Передать дело прокурору было чрезвычайно рискованно, ибо обнаружение столь крупной растраты могло возбудить панику среди вкладчиков и банк, не имея возможности оплатить все вклады, мог погибнуть. Надо было во что бы то ни стало вернуть этот миллион. Поэтому, с полного согласия всех членов дирекции, я повёл с Ветровым переговоры в самом дружеском тоне и предложил оформить дело путём дебетования счёта товарищества и кредитования Иркутского отделения. По моей просьбе Ветров в письменной форме подтвердил правильность проведения этой сделки, расписавшись как директор товарищества. Уже одно это до некоторой степени спасало нас от возможных потерь, так как члены товарищества были людьми солидными. Затем дирекция предложила Ветрову сейчас же проехать в Харбин, продать или заложить все товары и перевести деньги нам. На это мы ему дали двухнедельный срок. Мы обещали полное забвение его поступка, если деньги будут уплачены. Ветров обещал выехать в Харбин. Однако принятое решение меня сильно беспокоило. По ходу дела возникли основания думать, что эти деньги, помимо товарищества, присвоены непосредственно Ветровым. Тогда Ветров мог воспользоваться отпуском и бежать из Харбина за границу. Но мои коллеги были уверены в наличии там товаров.
К этому времени относится и моё первое выступление на частном заседании в Министерстве финансов, собранном в воскресенье под председательством товарища министра финансов. В заседании участвовали все начальники отделов, и я ознакомил их с моими планами по денежным вопросам. Заседание тянулось долго — кажется, с десяти часов утра до пяти вечера. Всем оппонентам я давал достаточно исчерпывающие ответы. Закончилось заседание под бурные и продолжительные аплодисменты всех десяти — двенадцати присутствовавших. Это был триумф! Большего удовлетворения я получить не мог.

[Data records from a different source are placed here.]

(** * export_menu: a shallow embedding of [src/export_menu.py]

    The exporter turns spreadsheet rows into a menu document, fingerprints
    it and writes it to disk when the fingerprint changed.  This file
    embeds the functions of [export_menu.py] and the parts of the Python
    runtime they rely on ([str], [str.strip], [str.lower], [float],
    [repr] of a float, [list.sort], [min], [json.dumps], SHA-256), and
    proves the properties of the exporter stated in its specification.

    Conventions of the embedding.
    - Text is a [string] holding the UTF-8 bytes of the Python [str].
      [strip], [lower] and [float] are embedded on the ASCII range, where
      they are what Python's [str.strip], [str.lower] and [float] are;
      outside it Python also strips the Unicode white space, lower-cases
      the other letters and reads the other decimal digits.
    - A Python [float] is a binary64 value of [SpecFloat.spec_float]; an
      [int] is a [Z], and [str] prints every one (CPython refuses to
      print an integer of more than 4300 digits).
    - Where a statement needs the cells to be in the range on which the
      embedding is what the code does, it says so by a hypothesis
      ([is_ascii], [plain_cell], [plain_row]).
    - A [dict] is an association list in insertion order.
    - The clock is an explicit [datetime] argument, the file system an
      explicit [world] threaded through a state-and-exception monad.
      Creating a directory and writing a file succeed in the embedding;
      a statement about a run that writes assumes a store where they do
      ([writable]). *)

From Stdlib Require Import ZArith QArith List String Ascii Bool Lia Lqa.
From Stdlib Require Import Permutation Sorted SpecFloat.
From stdpp Require Import gmap strings list fin_maps.

Local Open Scope string_scope.
Local Open Scope Z_scope.

#[local] Set Warnings "-register-all".

(** ** Text: [str.strip], [str.lower] *)

Definition code (c : ascii) : Z := Z.of_N (N_of_ascii c).

Definition chr (z : Z) : ascii := ascii_of_N (Z.to_N z).

(** [str.isspace] on the ASCII range: TAB..CR, FS..US and the space. *)
Definition is_space (c : ascii) : bool :=
  ((9 <=? code c) && (code c <=? 13)) || ((28 <=? code c) && (code c <=? 32)).

Definition is_digit (c : ascii) : bool :=
  (48 <=? code c) && (code c <=? 57).

Fixpoint lskip (p : ascii -> bool) (s : string) : string :=
  match s with
  | EmptyString => EmptyString
  | String c s' => if p c then lskip p s' else s
  end.

Fixpoint rskip (p : ascii -> bool) (s : string) : string :=
  match s with
  | EmptyString => EmptyString
  | String c s' =>
      match rskip p s' with
      | EmptyString => if p c then EmptyString else String c EmptyString
      | r => String c r
      end
  end.

Definition strip (s : string) : string := rskip is_space (lskip is_space s).

Definition lower_char (c : ascii) : ascii :=
  if (65 <=? code c) && (code c <=? 90) then chr (code c + 32) else c.

Fixpoint lower (s : string) : string :=
  match s with
  | EmptyString => EmptyString
  | String c s' => String (lower_char c) (lower s')
  end.
(** * Formation layout and state synchronisation of the lineup overlay

    A shallow embedding of the layout calculator, the override store, the
    combined-vertical mode transform, the drag controller, the match-feed
    reconciler and the score control of [src/src/App.tsx] and
    [src/src/components/ScoreDraggable.tsx].

    Numbers.  JavaScript numbers that hold coordinates are embedded as exact
    rationals [Q]: the arithmetic is the source's, without the rounding of
    each operation to a double.  Statements on [Q] are therefore inequalities
    with a margin, tolerances, or equalities between values that the doubles
    compute exactly.  Where a statement is about the rounding itself, the
    seat formula is embedded a second time in binary64 ([Doubles]) and
    evaluated.  Numbers that hold counts, indices and scores are embedded as
    [Z] or [nat], and the one place where the code can produce [NaN] for a
    count ([parseInt]) has an explicit [NaN] constructor.
    [Math.hypot(dx, dy) > t] is embedded as [dx*dx + dy*dy > t*t]. *)

From Stdlib Require Import QArith Qminmax Qround Qabs Lqa ZArith Lia Ascii.
From Stdlib Require PrimFloat.
From stdpp Require Import gmap strings list pretty.

Local Open Scope nat_scope.

(** ** Shared data model *)

(** A JavaScript number used as a count: an integer or [NaN]. *)
Inductive jsint : Type :=
  | NaN : jsint
  | Int : Z -> jsint.

(** [{ x: number; y: number }], in percent of the pitch. *)
Record Position : Type := mkPosition { px : Q; py : Q }.

(** [interface Formation { name: string; lines: number[] }]. *)
Record Formation : Type := mkFormation { name : string; lines : list jsint }.

(** A formation as the data model describes it: every line is a count. *)
Definition formationOf (nm : string) (ns : list nat) : Formation :=
  mkFormation nm (map (fun n => Int (Z.of_nat n)) ns).

(** [clamp01]: [Math.max(0, Math.min(100, v))]. *)
Definition clamp01 (v : Q) : Q := Qmax 0 (Qmin 100 v)%Q.

(** ** Layout calculator ([calcPositions]) *)

Module Layout.

(** The body of the [forEach] callback up to the seat loop: the [y] shared by
    the seats of line [lineIndex], for a formation of [len] lines.  The
    bindings before the [if] are the source's [rawY]/[computedY] computation,
    which both branches of the [if] then overwrite. *)
Definition yForLine (len lineIndex : nat) : Q :=
  (let totalLines := Z.max 1 (Z.of_nat len - 1)%Z in
   let rawY := (inject_Z (Z.of_nat lineIndex) / inject_Z totalLines) * 85 + 8 in
   let center := 50 in
   let computedY := center + (rawY - center) * 0.8 in
   let computedY := Qmax 0 (computedY - 3.5) in
   let yForLine := computedY in
   if Nat.eqb lineIndex 0%nat then 90
   else
     let totalLines := inject_Z (Z.of_nat len) in
     let topY := 10 in
     let bottomY := 90 in
     let spacing := (bottomY - topY) / (totalLines - 1) in
     bottomY - spacing * inject_Z (Z.of_nat lineIndex))%Q.

(** [x] of seat [i] in a line of [lineCount] seats, on exact rationals;
    [Doubles.seatX] is the same expression on doubles. *)
Definition seatX (lineCount i : Z) : Q :=
  (let baseX := (inject_Z (lineCount - i)%Z / inject_Z (lineCount + 1)%Z) * 100 in
   50 + (baseX - 50) * 1.2)%Q.

(** Number of iterations of [for (let i = 0; i < lineCount; i++)]. *)
Definition loopCount (lineCount : jsint) : nat :=
  match lineCount with
  | NaN => 0
  | Int n => Z.to_nat n
  end.

(** The seats pushed for one line. *)
Definition linePositions (len lineIndex : nat) (lineCount : jsint)
  : list Position :=
  match lineCount with
  | NaN => []
  | Int n =>
      map (fun i => mkPosition (seatX n (Z.of_nat i)) (yForLine len lineIndex))
          (seq 0 (Z.to_nat n))
  end.

(** [calcPositions]: the lines in order, each contributing its seats. *)
Definition calcPositions (formation : Formation) : list Position :=
  mjoin (imap (linePositions (length (lines formation))) (lines formation)).

(** Index of the first seat of line [i]. *)
Definition lineStart (ns : list nat) (i : nat) : nat := sum_list (take i ns).

End Layout.

(** ** The layout calculator in double precision *)

(** [calcPositions] on a formation of counts with every operation rounded
    as the program rounds it (IEEE 754 binary64, round to nearest even). *)
Module Doubles.
Import PrimFloat.
#[local] Set Warnings "-inexact-float".
Local Open Scope float_scope.

(** [{ x: number; y: number }]. *)
Record Position : Type := mkPosition { x : float; y : float }.

(** The double that holds a count or a loop index. *)
Fixpoint ofNat (n : nat) : float :=
  match n with
  | O => 0
  | S k => ofNat k + 1
  end.

(** The [y] of line [lineIndex]; the [rawY]/[computedY] computation before
    the [if], which both branches overwrite, is left out. *)
Definition yForLine (len lineIndex : nat) : float :=
  if Nat.eqb lineIndex 0 then 90
  else
    let totalLines := ofNat len in
    let topY := 10 in
    let bottomY := 90 in
    let spacing := (bottomY - topY) / (totalLines - 1) in
    bottomY - (spacing * ofNat lineIndex).

(** [const baseX = ((lineCount - i) / (lineCount + 1)) * 100]. *)
Definition baseX (lineCount i : nat) : float :=
  ((ofNat lineCount - ofNat i) / (ofNat lineCount + 1)) * 100.

(** [const x = 50 + (baseX - 50) * 1.2]. *)
Definition seatX (lineCount i : nat) : float :=
  let baseX := baseX lineCount i in
  50 + (baseX - 50) * 1.2.

Definition calcPositions (lines : list nat) : list Position :=
  mjoin (imap (fun lineIndex lineCount =>
                 map (fun i => mkPosition (seatX lineCount i)
                                          (yForLine (length lines) lineIndex))
                     (seq 0 lineCount))
              lines).
Lemma baseUniq_fixed (pk : string) (array : list jsval) :
  forall seen,
    ForallOrdPairs (differentKeys pk) array ->
    Forall (fun x => existsb (strictEq (field x pk)) seen = false) array ->
    baseUniq pk seen array = array.
Proof.
  induction array as [ | x array IH ]; intros seen Hpairs Hseen;
    [ reflexivity | ].
  inversion Hpairs as [ | a l Hx Hrest ]; subst.
  inversion Hseen as [ | a l Hsx Hsrest ]; subst.
  cbn [baseUniq]. rewrite Hsx. f_equal. apply IH; [ exact Hrest | ].
  apply Forall_forall. intros y Hy.
  rewrite Forall_forall in Hx, Hsrest.
  rewrite existsb_app, (Hsrest y Hy). cbn [existsb orb].
  rewrite strictEq_sym, (Hx y Hy). reflexivity.
Qed.

Lemma ForallOrdPairs_filter {A : Type} (R : A -> A -> Prop) (p : A -> bool)
    (l : list A) :
  ForallOrdPairs R l -> ForallOrdPairs R (filter p l).
Proof.
  induction 1 as [ | a l Ha _ IH ]; [ constructor | ].
  cbn [filter]. destruct (p a); [ | exact IH ].
  constructor; [ | exact IH ].
  apply Forall_forall. intros y Hy. apply filter_In in Hy.
  rewrite Forall_forall in Ha. apply Ha. exact (proj1 Hy).
Qed.

Lemma filter_idempotent {A : Type} (p : A -> bool) (l : list A) :
  filter p (filter p l) = filter p l.
Proof.
  induction l as [ | a l IH ]; [ reflexivity | ].
  cbn [filter]. destruct (p a) eqn:Hp; [ | exact IH ].
  cbn [filter]. rewrite Hp, IH. reflexivity.
Qed.

(** X14.  In what [join] keeps of an association array, no two entries
    carry the same key, and cleaning it again changes nothing. *)
Theorem nested_rows_have_distinct_keys (pk : string) (array : list jsval) :
  ForallOrdPairs (differentKeys pk) (compact (uniqBy array pk))
  /\ compact (uniqBy (compact (uniqBy array pk)) pk)
     = compact (uniqBy array pk).
Proof.
  assert (Hkept : ForallOrdPairs (differentKeys pk) (compact (uniqBy array pk))).
  { unfold compact, uniqBy. apply ForallOrdPairs_filter.
    exact (proj1 (baseUniq_distinct pk array [])). }
  split; [ exact Hkept | ].
  unfold uniqBy at 1.
  rewrite (baseUniq_fixed pk _ [] Hkept).
  - unfold compact. apply filter_idempotent.
  - apply Forall_forall. intros x _. reflexivity.
Qed.

(** ** Aliases across two joins *)

(** X16.  For a join through a junction table that starts where an
    earlier join ended (its parent is that join's child) under the same
    resolved alias, the correlation of its subquery names the alias of the
    earlier join's lateral subquery. *)
Theorem junction_correlates_with_previous_join
    (Schema Where : Type)
    (parserRead : string -> Schema -> Where -> string * list jsval)
    (empty : Where) (cxn : Connection Schema) (first second : Join Where)
    (sub : subquery)
    (Hjunction : truthy (junctionTable Where second) = true)
    (Hparent : parent Where second = child Where first)
    (Halias : getJoinAlias Where second = getJoinAlias Where first)
    (Hsub : buildKnexJoinSubquery Schema Where parserRead empty cxn second
            = Ok sub) :
  getParentAlias Where second = getSubqueryAlias Where first
  /\ sAndWhereRaw sub
     = dq ++ child Where second ++ dq ++ "." ++ dq ++ childKey Where second
       ++ dq ++ " = "
       ++ dq ++ getSubqueryAlias Where first ++ dq ++ "."
       ++ dq ++ parentKey Where second ++ dq.
Proof.
  assert (Hpa : getParentAlias Where second = getSubqueryAlias Where first).
  { unfold getParentAlias, getSubqueryAlias.
    rewrite Hjunction, Hparent, Halias. reflexivity. }
  split; [ exact Hpa | ].
  unfold buildKnexJoinSubquery in Hsub.
  destruct (buildWhereClause _ _ _ _ _ _) as [ w | | ]; cbn [bind] in Hsub;
    try discriminate.
  injection Hsub as <-. cbn [sAndWhereRaw]. rewrite Hpa. reflexivity.
Qed.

К этому времени — из-за болезни или из-за отъезда адмирала Колчака — я ещё не был утверждён в должности члена совета министра финансов. Но назначение было подтверждено министром.
В этот же приезд в Омск я получил две телеграммы: одну — от генерала Дитерихса из Челябинска с просьбой приехать к нему, а другую — от жены и сына; в ней сообщалась грустная новость о том, что сын, несмотря на закон об освобождении единственных сыновей от воинской повинности, призван. При этом Анатолий просил совета, какой вид оружия ему избрать.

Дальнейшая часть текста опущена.